Our inspectors, along with millions of others across the country, have been staying home to keep themselves and their communities safe. But standing by and watching our industry slowly and painfully unravel is a punishing consequence of confinement, and sometimes it helps to just focus on the task at hand—today, that’s sorting out what’s for dinner. So how does a restaurant critic, who usually eats out every night of the week, feed themselves at home?
Stocking the Kitchen
It’s no surprise that the top pantry essentials for our inspectors include long-lasting, dried and shelf-stable ingredients. Beans are a recurring favorite, ranging from bulk black beans to heirloom cranberry beans from the Rancho Gordo specialty store in Napa, California. Of course, there is also a wide variety of dried pasta (notably, the Faella brand from specialty retailer, Gustiamo); ideally served with a sauce made from the farm-fresh New Jersey canned tomatoes prepared by one of our inspectors each year.

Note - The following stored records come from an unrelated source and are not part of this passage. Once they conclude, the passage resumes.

(* ===== verification/UdpRelay.v ===== *)
(** The UDP relay of the direct escaper: [vey-proxy/src/escape/direct_fixed/udp_relay/send.rs],
    with the lookups of [vey-proxy/src/resolve/handle.rs] ([ArriveFirstResolveJob])
    and the filter of [Acl.v].

    The traits of the code are classes: [LoggedResolveJob] and
    [IntegratedResolverHandle] of the resolver, [AsyncUdpSend] of the sockets.
    The crate [lru] is a class with the laws of its documentation, and the choice
    of [fastrand] is a parameter. *)

From Stdlib Require Import ZArith Lia Strings.Byte.
From stdpp Require Import base list gmap.
From S2P Require Import Prelude Reader AsyncIo Domain IpAddr Host Acl AclInstances AclSpec.

(** ** Lookups *)

Inductive ResolveServerError : Type :=
| Server_FormErr
| Server_ServFail
| Server_NotFound
| Server_NotImp
| Server_Refused
| Server_Other (code : Z).

Inductive ResolveDriverErrorReason : Type :=
| Reason_Owned (s : bytes)
| Reason_Static (s : bytes).

Inductive ResolveError : Type :=
| EmptyDomain
| EmptyResult
| InvalidRedirectionDomain
| NoResolverSet
| NoResolverRunning
| Resolve_RequestTimeout
| ServerError (e : ResolveServerError)
| DriverError (reason : ResolveDriverErrorReason)
| DriverTimeout.

Class Resolver (H J : Type) : Type := {
  is_closed : H -> bool;
  (** [crate::resolve::get_handle(handle.name())] *)
  get_handle : H -> option H;
  query_v4 : H -> DomainName -> res ResolveError J;
  query_v6 : H -> DomainName -> res ResolveError J;
  poll_query : J -> poll (res ResolveError (list IpAddr)) * J
}.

Inspectors agree that some kind of hot sauce is a requisite for enhancing a meal at home. One uses a spoonful of spicy mushroom sauce from MáLà Project, a Chinese dry pot specialist, and Bib Gourmand, in Manhattan; while another opts for Cholula Hot Sauce—the perfect midpoint between heat and acid. And dessert? Chocolate was a resounding must for these trying times. Thomas Keller’s K+M dark milk bars are an indulgent favorite, as is the creative selection from Los Angeles-based chocolatier, Compartés.
On the Table
As former restaurant industry professionals-turned critics, inspectors are acutely aware of the devastation ravaging the industry. Since suspending their rigorous dining out schedules, inspectors have been doing what they can to support restaurants by ordering takeout, and also turning to the kitchen for some stress relief.
“I wish it were under better circumstances, but getting back in the kitchen has been just as comforting as snuggling up with a blanket," said one inspector. "It seems to be the healthiest way to pass the days."

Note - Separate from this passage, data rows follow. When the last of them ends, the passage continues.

Lemma parse_header_host to_ascii buf off upstream : parse_header to_ascii buf = Ok (off, upstream) -> host_ok (ups_host upstream).
Proof.
  unfold parse_header. destruct (len buf <=? 8); [done|]. intros (b0 & _ & Hp)%bind_ok. apply bind_ok in Hp as (b1 & _ & Hp).
  destruct (_ || _); [done|]. apply bind_ok in Hp as (b2 & _ & Hp). destruct (negb _); [done|].
  apply bind_ok in Hp as (atyp & _ & Hp). destruct (u8 atyp =? 1); [|destruct (u8 atyp =? 3)].
  - destruct (_ <? _); [done|]. apply bind_ok in Hp as (b & _ & Hp). apply bind_ok in Hp as ([ip b'] & _ & Hp).
    apply bind_ok in Hp as ([port b''] & _ & [= _ <-]). done.
  - apply bind_ok in Hp as (b4 & _ & Hp). destruct (_ <? _); [done|]. apply bind_ok in Hp as (d & _ & Hp).
    apply bind_ok in Hp as (d' & _ & Hp). apply bind_ok in Hp as (hi & _ & Hp). apply bind_ok in Hp as (lo & _ & Hp).
    apply bind_ok in Hp as (addr & Ha & [= _ <-]). unfold or_err in Ha.
    destruct (from_host_str_and_port _ _ _) as [a|e|] eqn:Hh; try done. injection Ha as <-.
    apply bind_ok in Hh as (host & Hh & [= <-]). by apply (host_of_text_ok to_ascii d').
  - destruct (u8 atyp =? 4); [|done]. destruct (_ <? _); [done|]. apply bind_ok in Hp as (b & _ & Hp).
    apply bind_ok in Hp as ([ip b'] & _ & Hp). apply bind_ok in Hp as ([port b''] & _ & [= _ <-]). done.
Qed.

(** The upstream passes the rules of a user or server: its port and its host. *)
Definition passes (ports : option (AclExactPortRule AclAction)) (hosts : option (AclDstHostRuleSetBuilder AclAction)) (upstream : UpstreamAddr) : Prop :=
  port_forbids ports (ups_port upstream) = false /\ host_verdict hosts (ups_host upstream) false.

Definition fails (ports : option (AclExactPortRule AclAction)) (hosts : option (AclDstHostRuleSetBuilder AclAction)) (upstream : UpstreamAddr) : Prop :=
  port_forbids ports (ups_port upstream) = true \/ host_verdict hosts (ups_host upstream) true.

(** The configurations of the user, if there is one, and of the server. *)
Record recv_ok (user_hosts server_hosts : option (AclDstHostRuleSetBuilder AclAction)) (self : ClientRecv) : Prop := {
  ro_user u s : cr_user_ctx self = Some (u, s) -> configured user_hosts (us_dst_host_filter u);
  ro_server : configured server_hosts (cx_dst_host_filter (cr_ctx self))
}.

Definition user_passes (user_hosts : option (AclDstHostRuleSetBuilder AclAction)) (self : ClientRecv) (upstream : UpstreamAddr) : Prop :=
  forall u s, cr_user_ctx self = Some (u, s) -> passes (us_dst_port_filter u) user_hosts upstream.

Definition user_fails (user_hosts : option (AclDstHostRuleSetBuilder AclAction)) (self : ClientRecv) (upstream : UpstreamAddr) : Prop :=
  exists u s, cr_user_ctx self = Some (u, s) /\ fails (us_dst_port_filter u) user_hosts upstream.

Definition server_passes (server_hosts : option (AclDstHostRuleSetBuilder AclAction)) (self : ClientRecv) (upstream : UpstreamAddr) : Prop :=
  UpstreamAddr_is_empty upstream = false /\ passes (cx_dst_port_filter (cr_ctx self)) server_hosts upstream.

Definition server_fails (server_hosts : option (AclDstHostRuleSetBuilder AclAction)) (self : ClientRecv) (upstream : UpstreamAddr) : Prop :=
  UpstreamAddr_is_empty upstream = true \/ fails (cx_dst_port_filter (cr_ctx self)) server_hosts upstream.

Lemma handle_user_spec action :
  handle_user_upstream_acl_action action = if forbid_early action then Err ForbiddenTargetAddress else Ok tt.
Proof. by destruct action. Qed.

Lemma server_check_spec server_hosts upstream self :
  configured server_hosts (cx_dst_host_filter (cr_ctx self)) -> host_ok (ups_host upstream) ->
  (check_server_upstream upstream self = (Ok tt, self) /\ server_passes server_hosts self upstream) \/
  (check_server_upstream upstream self =
     (Err ForbiddenTargetAddress,
      set_counters (option_map (fun '(u, s) => (u, add_dest_denied s)) (cr_user_ctx self)) (add_one (cr_server_dest_denied self)) self) /\
   server_fails server_hosts self upstream).
Proof.
  intros Hc Hh. destruct (context_check_spec (cr_ctx self) server_hosts upstream Hc Hh) as (a & forbid & Ha & Hv & Hf).
  unfold check_server_upstream, server_passes, server_fails, passes, fails. rewrite Ha.
  destruct a; [right|right|left|left]; (split; [done|]); cbn [forbid_early] in Hf;
    destruct (UpstreamAddr_is_empty upstream), (port_forbids _ _), forbid; cbn in Hf; auto; discriminate.
Qed.

(** The counters of the user and of the server, when a packet is refused. *)
Definition denied_by_user (self : ClientRecv) : ClientRecv :=
  set_counters (option_map (fun '(u, s) => (u, add_dest_denied s)) (cr_user_ctx self)) (cr_server_dest_denied self) self.

Definition denied_by_server (self : ClientRecv) : ClientRecv :=
  set_counters (option_map (fun '(u, s) => (u, add_dest_denied s)) (cr_user_ctx self)) (add_one (cr_server_dest_denied self)) self.

Lemma recv_check_spec user_hosts server_hosts upstream self :
  recv_ok user_hosts server_hosts self -> host_ok (ups_host upstream) ->
  (ClientRecv_check_upstream upstream self = (Ok tt, self) /\
     user_passes user_hosts self upstream /\ server_passes server_hosts self upstream) \/
  (ClientRecv_check_upstream upstream self = (Err ForbiddenTargetAddress, denied_by_user self) /\ user_fails user_hosts self upstream) \/
  (ClientRecv_check_upstream upstream self = (Err ForbiddenTargetAddress, denied_by_server self) /\
     user_passes user_hosts self upstream /\ server_fails server_hosts self upstream).
Proof.
  intros [Hu Hs] Hh. pose proof (server_check_spec server_hosts upstream self Hs Hh) as Hsrv.
  unfold ClientRecv_check_upstream, user_passes, user_fails, denied_by_user, denied_by_server.
  destruct (cr_user_ctx self) as [[u s]|] eqn:Hcu; cbn [option_map] in *.
  2:{ destruct Hsrv as [[-> Hp]|[-> Hp]]; [left|right; right]; split_and!; done. }
  destruct (user_check_spec u user_hosts upstream s (Hu u s eq_refl) Hh) as (a & forbid & -> & Hv & Hf).
  rewrite handle_user_spec. unfold passes, fails. destruct (forbid_early a).
  - right. left. split; [done|]. exists u, s. split; [done|]. destruct (port_forbids _ _); [by left|right]. cbn in Hf. by rewrite Hf.
  - symmetry in Hf. apply orb_false_iff in Hf as [Hport ->].
    assert (set_counters (Some (u, s)) (cr_server_dest_denied self) self = self) as -> by (destruct self; cbn in *; by subst).
    assert (forall u' s', Some (u, s) = Some (u', s') -> port_forbids (us_dst_port_filter u') (ups_port upstream) = false /\
      host_verdict user_hosts (ups_host upstream) false) as Hpass by by intros u' s' [= <- <-].
    destruct Hsrv as [[-> Hp]|[-> Hp]]; [left|right; right]; split_and!; done.
Qed.

(** C5: a packet of a SOCKS client goes on only where the user and the server let
    it.  The receiver never panics on a packet; it passes on the destination of
    its header exactly as it was parsed, when the rules for ports and hosts of
    the user and of the server permit it and it is not the unspecified address,
    and refuses it otherwise, which the counters of the user, and of the server
    where the server refused, record. *)
Theorem udp_packets_checked (to_ascii : bytes -> option bytes) (user_hosts server_hosts : option (AclDstHostRuleSetBuilder AclAction))
    (buf : bytes) (self : ClientRecv) :
  recv_ok user_hosts server_hosts self ->
  match parse_header to_ascii buf with
  | Err e => parse_and_check_header to_ascii buf self = (Err (InvalidPacket e), self)
  | Panic => False
  | Ok (off, upstream) =>
      (parse_and_check_header to_ascii buf self = (Ok (off, upstream), self) /\
         user_passes user_hosts self upstream /\ server_passes server_hosts self upstream) \/
      (parse_and_check_header to_ascii buf self = (Err ForbiddenTargetAddress, denied_by_user self) /\ user_fails user_hosts self upstream) \/
      (parse_and_check_header to_ascii buf self = (Err ForbiddenTargetAddress, denied_by_server self) /\
         user_passes user_hosts self upstream /\ server_fails server_hosts self upstream)
  end.
Proof.
  intros Hok. unfold parse_and_check_header. pose proof (parse_header_safe to_ascii buf) as Hsafe.
  destruct (parse_header to_ascii buf) as [[off upstream]|e|] eqn:Hp; [|done..]. cbn [map_err].
  pose proof (parse_header_host to_ascii buf off upstream Hp) as Hh.
  destruct (recv_check_spec user_hosts server_hosts upstream self Hok Hh) as [(-> & ? & ?)|[(-> & ?)|(-> & ? & ?)]]; cbn [bind]; auto.
Qed.

End Checks.

(** C34: an IPv4 address that is written as an IPv6 address passes the default
    filter for egress.  The filter forbids 127.0.0.1; the header of a packet of a
    SOCKS client keeps ::ffff:127.0.0.1 as an IPv6 address, which the filter does
    not find, though the same text as an upstream address is read as 127.0.0.1. *)
Theorem mapped_loopback_passes `{HashOrder} `{IpNetworksLaws} (to_ascii : bytes -> option bytes) :
  let loopback := [x7f; x00; x00; x01] in
  let mapped := mapped_prefix ++ loopback in
  exists b, NetworkBuilder_new_egress Permit = Ok b /\
    NetworkRule_check (NetworkBuilder_build b) (V4 loopback) = (true, Forbid) /\
    parse_header to_ascii ([x00; x00; x00; x04] ++ mapped ++ [x00; x35]) = Ok (22, from_ip_and_port (V6 mapped) 53) /\
    NetworkRule_check (NetworkBuilder_build b) (V6 mapped) = (false, Permit) /\
    UpstreamAddr_from_str to_ascii (bs "[::ffff:127.0.0.1]:53") = Ok (from_ip_and_port (V4 loopback) 53).
Proof.
  cbv zeta. destruct (default_egress_spec Permit) as (b & Hb & Hcheck). exists b.
  split; [done|]. rewrite !Hcheck by done. split_and!; vm_compute; reflexivity.
Qed.

Module Sample.

#[local] Existing Instances plain_order plain_networks plain_networks_laws plain_tries plain_tries_laws literal_regexes literal_regexes_laws.

Definition blocked_suffix : AclRadixTrieRuleBuilder AclAction :=
  {| tb_inner := {[ reversed (bs "example.com") := ForbidAndLog ]}; tb_missed_action := Permit |}.

(** The user may not reach the names below a domain, and no port but 53 and 443. *)
Definition blocked : AclDstHostRuleSetBuilder AclAction :=
  {| hb_exact := None; hb_subnet := None; hb_suffix := Some blocked_suffix; hb_regex := None |}.

Definition ports : AclExactPortRule AclAction :=
  ExactPort_add_port 53 Permit (ExactPort_add_port 443 Permit (ExactPort_new Forbid)).

Definition blocked_set : AclDstHostRuleSet AclAction :=
  match DstHostBuilder_build blocked with Ok set => set | _ => {| hs_exact := None; hs_subnet := None; hs_suffix := None; hs_regex := None; hs_missed_action := Permit |} end.

Definition user : User :=
  {| us_proxy_request_filter := None; us_dst_port_filter := Some ports; us_dst_host_filter := Some blocked_set;
     us_http_user_agent_filter := None |}.

Definition stats : UserForbiddenStats := {| fs_proto_banned := 0; fs_dest_denied := 0; fs_ip_blocked := 0; fs_ua_blocked := 0 |}.

Definition client : ClientRecv :=
  ClientRecv_new None {| cx_dst_port_filter := None; cx_dst_host_filter := None |} (Some (user, stats)) 0.

(** A packet for [www.example.com:53]. *)
Definition packet : bytes := [x00; x00; x00; x03; x0f] ++ bs "www.example.com" ++ [x00; x35] ++ bs "query".

Lemma blocked_ok : dst_host_ok blocked.
Proof.
  split; [|done]. intros r Hr k a Hk. change (Some blocked_suffix = Some r) in Hr. assert (blocked_suffix = r) as <- by congruence.
  unfold blocked_suffix in Hk. cbn [tb_inner] in Hk. apply lookup_singleton_Some in Hk as [<- _]. by exists (bs "example.com").
Defined.

Lemma blocked_built : DstHostBuilder_build blocked = Ok blocked_set.
Proof. unfold blocked_set. destruct (build_compiles blocked blocked_ok) as (set & Hset & _). by rewrite Hset. Defined.

Lemma udp_packets_checked_witness :
  parse_header Some packet = Ok (22, {| ups_host := Host_Domain {| dn_fqdn := bs "www.example.com." |}; ups_port := 53 |}) /\
  parse_and_check_header Some packet client = (Err ForbiddenTargetAddress, denied_by_user client).
Proof.
  assert (recv_ok (Some blocked) None client) as Hok.
  { split; [|exact I]. intros u s Hu. change (Some (user, stats) = Some (u, s)) in Hu. assert (user = u) as <- by congruence.
    exact (conj blocked_ok blocked_built). }
  split; [vm_compute; reflexivity|].
  destruct (udp_packets_checked Some (Some blocked) None packet client Hok) as [(Hp & _)|[(Hp & _)|(Hp & _)]]; [exfalso|exact Hp|exfalso].
  - apply (f_equal (fun x => match x.1 with Ok _ => true | _ => false end)) in Hp. vm_compute in Hp. discriminate Hp.
  - apply (f_equal (fun x => cr_server_dest_denied x.2)) in Hp. vm_compute in Hp. discriminate Hp.
Defined.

In one household, Mexican cuisine is a favorite and pozole rojo has been on the menu a few nights in a row. Others are planning to tackle more involved kitchen projects like soup dumplings and croissants. Some have efficiency in mind, preparing batches of a favorite sauce—a Thai red curry, for example—and freezing it in ice trays for quick, single-use occasions, or relying on shortcuts to a quick and delicious meal, like a gochujang-spiked tomato sauce, which can be poured onto practically anything.
Finally, we asked inspectors for their most coveted craving—something they wish was in their fridge or pantry right now, regardless of how extravagant. A few specialty ingredients were mentioned (white asparagus and whole trays of Maine uni from Regalis, for example), but the resounding message is that inspectors, like the rest of us, are perfectly content with their comfort foods. And when it’s time to get back on the road—a time that can’t come soon enough—inspectors will be more than ready for their next reservation.